The lemons; bitter, but without them, you'd have very little.
- Sickness - within the last three weeks, every single member of our family has found themselves throwing up or with diarrhea; or both. I know, I know.... TMI. I hate the stomach flu. I hate sick kids. I hate throw-up in cars and on carpet, but it happens.
- Pregnancy Scare - yes.... you heard that right. This little bit of info is why I'm taking my dad off the email list for this post. What do you get when you're puking during the time you're ovulating.... yep, the fear that you'll have a fifth child, despite your best efforts to prevent said child. Happily, I am not announcing a pregnancy, but life has been a little stressful because of this little accident.
- Cancer - yep, you read that right. Doctors are fairly certain that Matt's dad has colon cancer. We're not exactly sure how far reaching it is, but it's not looking good. He has surgery tomorrow to cut out the spot they currently know about. I'll keep you posted on how it turns out.
- My month-long boycott of store-bought baked goods. This has been WAY harder than McDonald's. I want a freaking donut! Not cancer, I know, but a lemon, nonetheless.
- School projects. I love my kids teachers, love them dearly, but I am soooooo done with boards, and papers, and programs. Enough already.
The water; those things that help to diffuse the bitterness of life's trials.
- I am so grateful for the lessons and comments made at church. For the things I learn that give me hope for the future. They help me to endure and to want to be better.
- Gainful employment. I am thankful for Matt's job. Just like anything in life, there are highs and lows. He is gone a lot, but I am grateful that he does something that he enjoys. He is challenged in his daily tasks and is given opportunities to excel. He has spent the last two months working on an extensive application for his company. It is 56 pages and has been no easy thing to complete. I am so proud of him for his efforts. I am also very grateful that he has a boss that is mindful of our family, our life together, and is all to willing to give credit where credit is due.
- A home.

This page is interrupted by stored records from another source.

(** [FileLogger]: its open file and the error its JSON encoder keeps. *)
Record FileLogger := { fl_path : string; fl_err : option error }.

Definition NewFileLogger (f : fs) (uid umask : Z) (path : string) : result FileLogger * fs :=
  match fs_call f with
  | (Some e, f) => (Err (Wrapf "create audit dir: %w" [] e), f)
  | (None, f) =>
    if is_symlink f path then (Err (Errorf "audit file must not be a symlink: %s" [FS path]), f)
    else
      match fs_open_append f uid umask path with
      | (Some e, f) => (Err (Wrapf "open audit file: %w" [] e), f)
      | (None, f) =>
        match fs_update f path (set_mode 0x180) with
        | (Some e, f) => let '(_, f) := fs_call f in (Err (Wrapf "chmod audit file: %w" [] e), f)
        | (None, f) => (Ok {| fl_path := path; fl_err := None |}, f)
        end
      end
  end.

(** [FileLogger.Log]: [json.Encoder.Encode] writes the line at once. Of a refused write
    the system may have written the first [short] bytes, but not the whole line, and
    the error is returned for every later entry too. *)
Definition FileLogger_Log (short : nat) (l : FileLogger) (f : fs) (e : Entry) : option error * FileLogger * fs :=
  let write data f := set_nodes f (alter (add_data data) (fl_path l) (fs_nodes f)) in
  match fl_err l with
  | Some err => (Some err, l, f)
  | None =>
    match fs_refused f with
    | (true, f) =>
      (Some fs_error, {| fl_path := fl_path l; fl_err := Some fs_error |}, write (take short (entry_json false e)) f)
    | (false, f) => (None, l, write (entry_line e) f)
    end
  end.

(** Entries logged in order, with what [Log] returned for each. *)
Fixpoint log_all (short : nat) (l : FileLogger) (f : fs) (es : list Entry) : list (Entry * option error) * fs :=
  match es with
  | [] => ([], f)
  | e :: es =>
    let '(err, l, f) := FileLogger_Log short l f e in
    let '(rs, f) := log_all short l f es in ((e, err) :: rs, f)
  end.

(** The lines of a text, without their ends. *)
Fixpoint lines_of (text : bytes) (line : bytes) : list bytes :=
  match text with
  | [] => if bool_decide (line = []) then [] else [line]
  | c :: text => if bool_decide (c = newline) then line :: lines_of text [] else lines_of text (line ++ [c])
  end.

(** ** Reading an entry back *)

(** An empty list of arguments is left out like a missing one. *)
Definition norm_args (args : option (list string)) : option (list string) :=
  match args with Some [] => None | _ => args end.
Definition norm_entry (e : Entry) : Entry :=
  {| en_Timestamp := en_Timestamp e; en_Tool := en_Tool e; en_Args := norm_args (en_Args e); en_Cwd := en_Cwd e;
     en_CallerPID := en_CallerPID e; en_CallerExe := en_CallerExe e; en_ExitCode := en_ExitCode e;
     en_Timeout := en_Timeout e; en_DurationMs := en_DurationMs e; en_OutputHash := en_OutputHash e;
     en_OutputBytes := en_OutputBytes e |}.

Definition in_int64 (z : Z) : Prop := min_int64 ≤ z ≤ max_int64.

(** Texts of UTF-8 and numbers of 64 bits. *)
Record entry_ok (e : Entry) : Prop := {
  eo_texts : Forall (λ s, ValidString s = true) [en_Timestamp e; en_Tool e; en_Cwd e; en_CallerExe e; en_OutputHash e];
  eo_args : valid_strings (en_Args e) = true;
  eo_numbers : Forall in_int64 [en_CallerPID e; en_ExitCode e; en_DurationMs e; en_OutputBytes e];
}.

Section reading.
Context (esc : bool).

(** The parts that may be left out, each followed by a comma. *)
Lemma args_inv a1 a2 k1 k2 :
  valid_strings a1 = true → valid_strings a2 = true →
  args_field esc a1 ++ s2b "," ++ json_key "cwd" ++ k1 = args_field esc a2 ++ s2b "," ++ json_key "cwd" ++ k2 →
  norm_args a1 = norm_args a2 ∧ k1 = k2.
Proof.
  intros V1 V2. assert (∀ l k1 k2, (s2b "," ++ json_key "args" ++ json_qstrings esc l) ++ k1 ≠ s2b "," ++ json_key "cwd" ++ k2) as Hne by done.
  assert (∀ l1 l2, valid_strings l1 = true → valid_strings l2 = true →
    (s2b "," ++ json_key "args" ++ json_qstrings esc l1) ++ s2b "," ++ json_key "cwd" ++ k1 =
    (s2b "," ++ json_key "args" ++ json_qstrings esc l2) ++ s2b "," ++ json_key "cwd" ++ k2 → l1 = l2 ∧ k1 = k2) as Heq.
  { intros l1 l2 W1 W2 E. rewrite <- !app_assoc in E. apply (inj (app _)), (inj (app _)) in E.
    apply json_qstrings_inv in E as [-> E]; [|done..]. split; [done|]. by do 2 apply (inj (app _)) in E. }
  destruct a1 as [[|x1 l1]|], a2 as [[|x2 l2]|]; cbn [app norm_args args_field]; intros E;
    try (by destruct (Hne _ _ _ E)); try (by destruct (Hne _ _ _ (eq_sym E)));
    try (split; [done|]; by do 2 apply (inj (app _)) in E).
  by apply Heq.
Qed.

Lemma text_inv key s1 s2 k1 k2 :
  ValidString s1 = true → ValidString s2 = true →
  s2b "," ++ json_key key ++ json_qstring esc s1 ++ k1 = s2b "," ++ json_key key ++ json_qstring esc s2 ++ k2 →
  s1 = s2 ∧ k1 = k2.
Proof. intros V1 V2 E. do 2 apply (inj (app _)) in E. by apply json_qstring_inv in E. Qed.

Lemma number_inv key n1 n2 k1 k2 :
  in_int64 n1 → in_int64 n2 →
  match k1 with c :: _ => number_char c = false | [] => True end →
  match k2 with c :: _ => number_char c = false | [] => True end →
  s2b "," ++ json_key key ++ s2b (FormatInt n1) ++ k1 = s2b "," ++ json_key key ++ s2b (FormatInt n2) ++ k2 →
  n1 = n2 ∧ k1 = k2.
Proof. intros R1 R2 H1 H2 E. do 2 apply (inj (app _)) in E. by apply FormatInt_inv in E. Qed.

(** The fields after the exit code. *)
Definition bytes_field (e : Entry) (k : bytes) : bytes :=
  s2b "," ++ json_key "output_bytes" ++ s2b (FormatInt (en_OutputBytes e)) ++ s2b "}" ++ k.
Definition hash_field (e : Entry) (k : bytes) : bytes :=
  (if bool_decide (en_OutputHash e = "") then [] else s2b "," ++ json_key "output_hash" ++ json_qstring esc (en_OutputHash e)) ++ k.
Definition duration_field (e : Entry) (k : bytes) : bytes :=
  (if en_DurationMs e =? 0 then [] else s2b "," ++ json_key "duration_ms" ++ s2b (FormatInt (en_DurationMs e))) ++ k.
Definition timeout_field (e : Entry) (k : bytes) : bytes :=
  (if en_Timeout e then s2b "," ++ json_key "timeout" ++ s2b "true" else []) ++ k.
Definition tail_fields (e : Entry) (k : bytes) : bytes :=
  timeout_field e (duration_field e (hash_field e (bytes_field e k))).

Lemma comma_next e k : match hash_field e (bytes_field e k) with c :: _ => number_char c = false | [] => True end.
Proof. unfold hash_field. by destruct (bool_decide _). Qed.

Lemma hash_inv e1 e2 k1 k2 :
  entry_ok e1 → entry_ok e2 → hash_field e1 (bytes_field e1 k1) = hash_field e2 (bytes_field e2 k2) →
  en_OutputHash e1 = en_OutputHash e2 ∧ bytes_field e1 k1 = bytes_field e2 k2.
Proof.
  intros [T1 _ _] [T2 _ _]. unfold hash_field. do 4 apply Forall_inv_tail in T1, T2. apply Forall_inv in T1, T2.
  destruct (bool_decide_reflect (en_OutputHash e1 = "")) as [->|], (bool_decide_reflect (en_OutputHash e2 = "")) as [->|]; try done.
  rewrite <- !app_assoc. intros E. by apply text_inv in E.
Qed.

Lemma duration_inv e1 e2 k1 k2 :
  entry_ok e1 → entry_ok e2 →
  duration_field e1 (hash_field e1 (bytes_field e1 k1)) = duration_field e2 (hash_field e2 (bytes_field e2 k2)) →
  en_DurationMs e1 = en_DurationMs e2 ∧ hash_field e1 (bytes_field e1 k1) = hash_field e2 (bytes_field e2 k2).
Proof.
  intros [_ _ T1] [_ _ T2]. unfold duration_field. do 2 apply Forall_inv_tail in T1, T2. apply Forall_inv in T1, T2.
  destruct (Z.eqb_spec (en_DurationMs e1) 0) as [->|], (Z.eqb_spec (en_DurationMs e2) 0) as [->|]; [done| | |].
  - intros E. exfalso. revert E. unfold hash_field. by repeat destruct (bool_decide _).
  - intros E. exfalso. revert E. unfold hash_field. by repeat destruct (bool_decide _).
  - rewrite <- !app_assoc. intros E. apply number_inv in E; try done; apply comma_next.
Qed.

Lemma timeout_inv e1 e2 k1 k2 :
  tail_fields e1 k1 = tail_fields e2 k2 →
  en_Timeout e1 = en_Timeout e2 ∧
  duration_field e1 (hash_field e1 (bytes_field e1 k1)) = duration_field e2 (hash_field e2 (bytes_field e2 k2)).
Proof.
  assert (∀ e k k', (s2b "," ++ json_key "timeout" ++ s2b "true") ++ k' ≠ duration_field e (hash_field e (bytes_field e k))) as Hne.
  { intros e k k'. unfold duration_field, hash_field. by destruct (_ =? 0), (bool_decide _). }
  unfold tail_fields, timeout_field. destruct (en_Timeout e1), (en_Timeout e2); intros E; try done.
  - split; [done|]. by apply (inj (app _)) in E.
  - by destruct (Hne _ _ _ E).
  - by destruct (Hne _ _ _ (eq_sym E)).
Qed.

Lemma tail_inv e1 e2 k1 k2 :
  entry_ok e1 → entry_ok e2 → tail_fields e1 k1 = tail_fields e2 k2 →
  en_Timeout e1 = en_Timeout e2 ∧ en_DurationMs e1 = en_DurationMs e2 ∧ en_OutputHash e1 = en_OutputHash e2 ∧
  en_OutputBytes e1 = en_OutputBytes e2 ∧ k1 = k2.
Proof.
  intros O1 O2 (H1 & (H2 & (H3 & E)%hash_inv)%duration_inv)%timeout_inv; try done.
  destruct O1 as [_ _ T1], O2 as [_ _ T2]. do 3 apply Forall_inv_tail in T1, T2. apply Forall_inv in T1, T2.
  apply number_inv in E as [H4 E]; try done. apply (inj (app _)) in E. by split_and!.
Qed.

Lemma tail_comma e k : match tail_fields e k with c :: _ => number_char c = false | [] => True end.
Proof. unfold tail_fields, timeout_field, duration_field, hash_field. by destruct (en_Timeout e), (_ =? 0), (bool_decide _). Qed.

Lemma entry_json_split e k :
  entry_json esc e ++ k =
  s2b "{" ++ json_key "ts" ++ json_qstring esc (en_Timestamp e)
  ++ s2b "," ++ json_key "tool" ++ json_qstring esc (en_Tool e)
  ++ args_field esc (en_Args e)
  ++ s2b "," ++ json_key "cwd" ++ json_qstring esc (en_Cwd e)
  ++ s2b "," ++ json_key "caller_pid" ++ s2b (FormatInt (en_CallerPID e))
  ++ s2b "," ++ json_key "caller_exe" ++ json_qstring esc (en_CallerExe e)
  ++ s2b "," ++ json_key "exit_code" ++ s2b (FormatInt (en_ExitCode e)) ++ tail_fields e k.
Proof. unfold entry_json, tail_fields, timeout_field, duration_field, hash_field, bytes_field. by rewrite <- !app_assoc. Qed.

As we have endured storm after storm this spring, I am grateful that my family is blessed with a nice home. Some place that is warm; literally a refuge from the storm. There is nothing quite like laying in bed in the middle of the night and listening to the storm rage outside. I am constantly reminded about a story my dad told me. It's important to be prepared so that you can sleep when the wind blows. What a great lesson.
- Good friends. I cannot honestly say what I would do without my great friends and neighbors. I would also add family to this list. Someone to laugh with you when you're happy, and a shoulder to cry on when you're sad. I am so grateful for those people I know that are willing to help me with my home, my children and my life. It truly does "take a village."
- I am grateful for the power of the Priesthood. I am thankful for my husband who exercises his Priesthood. For blessings and assurances of comfort.
The sugar; those bits of sweetness that bring pure joy!
- My children, of course. Gotta love them. They help me through the days, and bring me great joy. They make me laugh and there are times that I can't wipe the smile from my face.
- Harmon's Grocery Store. Stick with me. I am in love with a grocery store! I grew up in West Valley... the land of Bob and Randy. They finally opened up their store in Farmington and I am love with it. In fact, last week, Matt and I went on a date there. Matt sampled shrimp, we went gaga over the produce and took in the vast selection. We made plans to go again.
- Bunko. Love my bunko girls. It was at my house and although I didn't love having to clean and cook, it was so much fun to have folks over.
- Good books. I love the escape of a good book. I haven't been reading as much as I'd like to and I'm looking forward to having some more time to do it during the summer.
So there's your lemonade. Anyone want to buy that for a nickel?
Now please don't think I'm complaining. I'm documenting.
- I am grateful that although we have been sick, my children and my husband, and myself have gotten better. A little Gatorade, some Saltines and a banana or two and we're sitting pretty.
- Babies. I love babies. I love Will. Even if we were pregnant and having another baby in January of 2012, we would be okay. If truth be told, this is the area of my life that I feel most unnerved about. I think we're done, but I thought that after Jack, too. I wish I knew what to do. I'm getting old, I have gray hair; but if Heavenly Father wants us to have another one, I'd do it in a heartbeat. How do you ever know?
- Cancer. I don't have a lot of experience with this one. The only folks I've ever known with this have been old. They didn't deserve to get it, but it wasn't entirely tragic. My father-in-law is only 60. He still has a lot to do. I am really hoping that the situation isn't dire. But if it is, I take comfort in knowing that we are all here on earth as part of a greater plan. I am thankful that we are a "Forever Family" and that the bonds we enjoy here on earth last into the next life.
- June 1st can't come soon enough. Next Wednesday will find me eating a maple bar. Enough said!
- School's Out For Summer! At least in a week or so. Can't wait. Lot's of fun things to do!
We are blessed. No question about it. Even life at it's worst, isn't half bad.
PS.... if you have a blog, send me a link 'cause I want to see all the crazy stuff in your life too!